Lemma splitText_no_validation_witness :
  returns (of_ascii "abcdefgh") 5 2 [of_ascii "abcde"; of_ascii "defgh"; of_ascii "gh"] /\
  diverges (of_ascii "ab") 5 5.
Proof.
  destruct (splitText_no_validation (of_ascii "ab") 5 5) as [_ [Hdiv _]].
  split.
  - exists 4%nat. vm_compute. reflexivity.
  - apply Hdiv; [lia|discriminate].
Defined.

(** C7, counterexample: with [size = overlap] (stride 0) the call on a
    non-empty text neither fails nor returns: it loops forever. *)
Lemma splitText_zero_stride_loops : diverges (of_ascii "ab") 5 5.
Proof.
  intros fuel. apply split_loop_stuck; [lia|discriminate|lia].
Qed.

Lemma split_short_stride (text : jsstr) (size overlap : Z) (fuel : nat)
    (Hov : (0 <= overlap)%Z) (Hlt : (overlap < size)%Z)
    (Hlen : (Z.of_nat (length text) <= size - overlap)%Z)
    (Hfuel : (2 <= fuel)%nat) :
  splitText fuel text size overlap =
    Some (if Nat.eqb (length (trim text)) 0 then [] else [trim text]).
Proof.
  destruct fuel as [|[|fuel]]; [lia|lia|].
  unfold splitText. simpl split_loop.
  destruct (0 <? Z.of_nat (length text))%Z eqn:H0.
  - rewrite ?Z.add_0_l, slice_whole by lia.
    destruct fuel as [|fuel]; simpl split_loop.
    + replace (size - overlap <? Z.of_nat (length text))%Z with false
        by (symmetry; apply Z.ltb_ge; lia).
      destruct (Nat.eqb (length (trim text)) 0); reflexivity.
    + replace (size - overlap <? Z.of_nat (length text))%Z with false
        by (symmetry; apply Z.ltb_ge; lia).
      destruct (Nat.eqb (length (trim text)) 0); reflexivity.
  - apply Z.ltb_ge in H0. destruct text; [reflexivity|simpl in H0; lia].
Qed.


Lemma slice_tail (text : jsstr) (i size : Z) :
  (0 <= i)%Z -> (Z.of_nat (length text) <= i + size)%Z ->
  slice text i (i + size) = skipn (Z.to_nat i) text.
Proof.
  intros Hi Hs. unfold slice, rel_index.
  replace (i <? 0)%Z with false by (symmetry; apply Z.ltb_ge; lia).
  replace (i + size <? 0)%Z with false by (symmetry; apply Z.ltb_ge; lia).
  rewrite (Z.min_r (i + size)) by lia.
  destruct (Z.le_gt_cases i (Z.of_nat (length text))) as [Hle|Hgt].
  - rewrite Z.min_l by exact Hle. apply firstn_all2.
    rewrite length_skipn. lia.
  - rewrite Z.min_r by lia. rewrite Z.sub_diag, Nat2Z.id. cbn [Z.to_nat firstn].
    symmetry. apply skipn_all2. lia.
Qed.

Lemma split_loop_S (fuel : nat) (text : jsstr) (size overlap i : Z) (chunks : list jsstr) :
  split_loop (S fuel) text size overlap i chunks =
    if (i <? Z.of_nat (length text))%Z then
      let chunk := trim (slice text i (i + size)) in
      let chunks' := if Nat.eqb (length chunk) 0 then chunks else chunks ++ [chunk] in
      split_loop fuel text size overlap (i + (size - overlap)) chunks'
    else Some chunks.
Proof. reflexivity. Qed.

Lemma no_start_beyond (text : jsstr) (d j : nat) :
  (length text <= j * d)%nat ->
  forall m j', (j <= j')%nat ->
  filter (fun k => Nat.ltb (k * d) (length text)) (seq j' m) = [].
Proof.
  intros Hj m. induction m as [|m IH]; intros j' Hj'; [reflexivity|].
  cbn [seq filter].
  replace (Nat.ltb (j' * d) (length text)) with false.
  - apply IH. lia.
  - symmetry. apply Nat.ltb_ge. pose proof (Nat.mul_le_mono_r j j' d Hj'). lia.
Qed.

Lemma split_loop_tails (text : jsstr) (size overlap : Z)
    (Hov : (0 <= overlap)%Z) (Hlt : (overlap < size)%Z)
    (Hs : (Z.of_nat (length text) <= size)%Z) :
  let d := Z.to_nat (size - overlap) in
  forall fuel j acc, (length text - j < fuel)%nat ->
  split_loop fuel text size overlap (Z.of_nat (j * d)) acc =
    Some (acc ++ filter (fun c => negb (Nat.eqb (length c) 0))
                  (map (fun k => trim (skipn (k * d) text))
                    (filter (fun k => Nat.ltb (k * d) (length text))
                      (seq j (S (length text) - j))))).
Proof.
  intros d fuel. induction fuel as [|fuel IH]; intros j acc Hf; [lia|].
  rewrite split_loop_S.
  destruct (Z.of_nat (j * d) <? Z.of_nat (length text))%Z eqn:E.
  - apply Z.ltb_lt in E.
    assert (Hd : (1 <= d)%nat) by (unfold d; lia).
    assert (Hj : (j < length text)%nat) by nia.
    cbv zeta. rewrite slice_tail, Nat2Z.id by lia.
    replace (Z.of_nat (j * d) + (size - overlap))%Z with (Z.of_nat (S j * d))
      by (unfold d; lia).
    rewrite IH by lia.
    replace (S (length text) - j)%nat with (S (S (length text) - S j)) by lia.
    cbn [seq filter].
    replace (Nat.ltb (j * d) (length text)) with true by (symmetry; apply Nat.ltb_lt; lia).
    cbn [map filter].
    destruct (Nat.eqb (length (trim (skipn (j * d) text))) 0); cbn [negb].
    + reflexivity.
    + rewrite <- app_assoc. reflexivity.
  - apply Z.ltb_ge in E. rewrite (no_start_beyond text d j ltac:(lia) _ j (le_n j)).
    rewrite app_nil_r. reflexivity.
Qed.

───

WHAT YOU NEED TO DO
Your reply should repeat the entries above in full, with every character intact.

SOLUTION FOR THIS PROBLEM
Lemma splitText_no_validation_witness :
  returns (of_ascii "abcdefgh") 5 2 [of_ascii "abcde"; of_ascii "defgh"; of_ascii "gh"] /\
  diverges (of_ascii "ab") 5 5.
Proof.
  destruct (splitText_no_validation (of_ascii "ab") 5 5) as [_ [Hdiv _]].
  split.
  - exists 4%nat. vm_compute. reflexivity.
  - apply Hdiv; [lia|discriminate].
Defined.

(** C7, counterexample: with [size = overlap] (stride 0) the call on a
    non-empty text neither fails nor returns: it loops forever. *)
Lemma splitText_zero_stride_loops : diverges (of_ascii "ab") 5 5.
Proof.
  intros fuel. apply split_loop_stuck; [lia|discriminate|lia].
Qed.

Lemma split_short_stride (text : jsstr) (size overlap : Z) (fuel : nat)
    (Hov : (0 <= overlap)%Z) (Hlt : (overlap < size)%Z)
    (Hlen : (Z.of_nat (length text) <= size - overlap)%Z)
    (Hfuel : (2 <= fuel)%nat) :
  splitText fuel text size overlap =
    Some (if Nat.eqb (length (trim text)) 0 then [] else [trim text]).
Proof.
  destruct fuel as [|[|fuel]]; [lia|lia|].
  unfold splitText. simpl split_loop.
  destruct (0 <? Z.of_nat (length text))%Z eqn:H0.
  - rewrite ?Z.add_0_l, slice_whole by lia.
    destruct fuel as [|fuel]; simpl split_loop.
    + replace (size - overlap <? Z.of_nat (length text))%Z with false
        by (symmetry; apply Z.ltb_ge; lia).
      destruct (Nat.eqb (length (trim text)) 0); reflexivity.
    + replace (size - overlap <? Z.of_nat (length text))%Z with false
        by (symmetry; apply Z.ltb_ge; lia).
      destruct (Nat.eqb (length (trim text)) 0); reflexivity.
  - apply Z.ltb_ge in H0. destruct text; [reflexivity|simpl in H0; lia].
Qed.


Lemma slice_tail (text : jsstr) (i size : Z) :
  (0 <= i)%Z -> (Z.of_nat (length text) <= i + size)%Z ->
  slice text i (i + size) = skipn (Z.to_nat i) text.
Proof.
  intros Hi Hs. unfold slice, rel_index.
  replace (i <? 0)%Z with false by (symmetry; apply Z.ltb_ge; lia).
  replace (i + size <? 0)%Z with false by (symmetry; apply Z.ltb_ge; lia).
  rewrite (Z.min_r (i + size)) by lia.
  destruct (Z.le_gt_cases i (Z.of_nat (length text))) as [Hle|Hgt].
  - rewrite Z.min_l by exact Hle. apply firstn_all2.
    rewrite length_skipn. lia.
  - rewrite Z.min_r by lia. rewrite Z.sub_diag, Nat2Z.id. cbn [Z.to_nat firstn].
    symmetry. apply skipn_all2. lia.
Qed.

Lemma split_loop_S (fuel : nat) (text : jsstr) (size overlap i : Z) (chunks : list jsstr) :
  split_loop (S fuel) text size overlap i chunks =
    if (i <? Z.of_nat (length text))%Z then
      let chunk := trim (slice text i (i + size)) in
      let chunks' := if Nat.eqb (length chunk) 0 then chunks else chunks ++ [chunk] in
      split_loop fuel text size overlap (i + (size - overlap)) chunks'
    else Some chunks.
Proof. reflexivity. Qed.

Lemma no_start_beyond (text : jsstr) (d j : nat) :
  (length text <= j * d)%nat ->
  forall m j', (j <= j')%nat ->
  filter (fun k => Nat.ltb (k * d) (length text)) (seq j' m) = [].
Proof.
  intros Hj m. induction m as [|m IH]; intros j' Hj'; [reflexivity|].
  cbn [seq filter].
  replace (Nat.ltb (j' * d) (length text)) with false.
  - apply IH. lia.
  - symmetry. apply Nat.ltb_ge. pose proof (Nat.mul_le_mono_r j j' d Hj'). lia.
Qed.

Lemma split_loop_tails (text : jsstr) (size overlap : Z)
    (Hov : (0 <= overlap)%Z) (Hlt : (overlap < size)%Z)
    (Hs : (Z.of_nat (length text) <= size)%Z) :
  let d := Z.to_nat (size - overlap) in
  forall fuel j acc, (length text - j < fuel)%nat ->
  split_loop fuel text size overlap (Z.of_nat (j * d)) acc =
    Some (acc ++ filter (fun c => negb (Nat.eqb (length c) 0))
                  (map (fun k => trim (skipn (k * d) text))
                    (filter (fun k => Nat.ltb (k * d) (length text))
                      (seq j (S (length text) - j))))).
Proof.
  intros d fuel. induction fuel as [|fuel IH]; intros j acc Hf; [lia|].
  rewrite split_loop_S.
  destruct (Z.of_nat (j * d) <? Z.of_nat (length text))%Z eqn:E.
  - apply Z.ltb_lt in E.
    assert (Hd : (1 <= d)%nat) by (unfold d; lia).
    assert (Hj : (j < length text)%nat) by nia.
    cbv zeta. rewrite slice_tail, Nat2Z.id by lia.
    replace (Z.of_nat (j * d) + (size - overlap))%Z with (Z.of_nat (S j * d))
      by (unfold d; lia).
    rewrite IH by lia.
    replace (S (length text) - j)%nat with (S (S (length text) - S j)) by lia.
    cbn [seq filter].
    replace (Nat.ltb (j * d) (length text)) with true by (symmetry; apply Nat.ltb_lt; lia).
    cbn [map filter].
    destruct (Nat.eqb (length (trim (skipn (j * d) text))) 0); cbn [negb].
    + reflexivity.
    + rewrite <- app_assoc. reflexivity.
  - apply Z.ltb_ge in E. rewrite (no_start_beyond text d j ltac:(lia) _ j (le_n j)).
    rewrite app_nil_r. reflexivity.
Qed.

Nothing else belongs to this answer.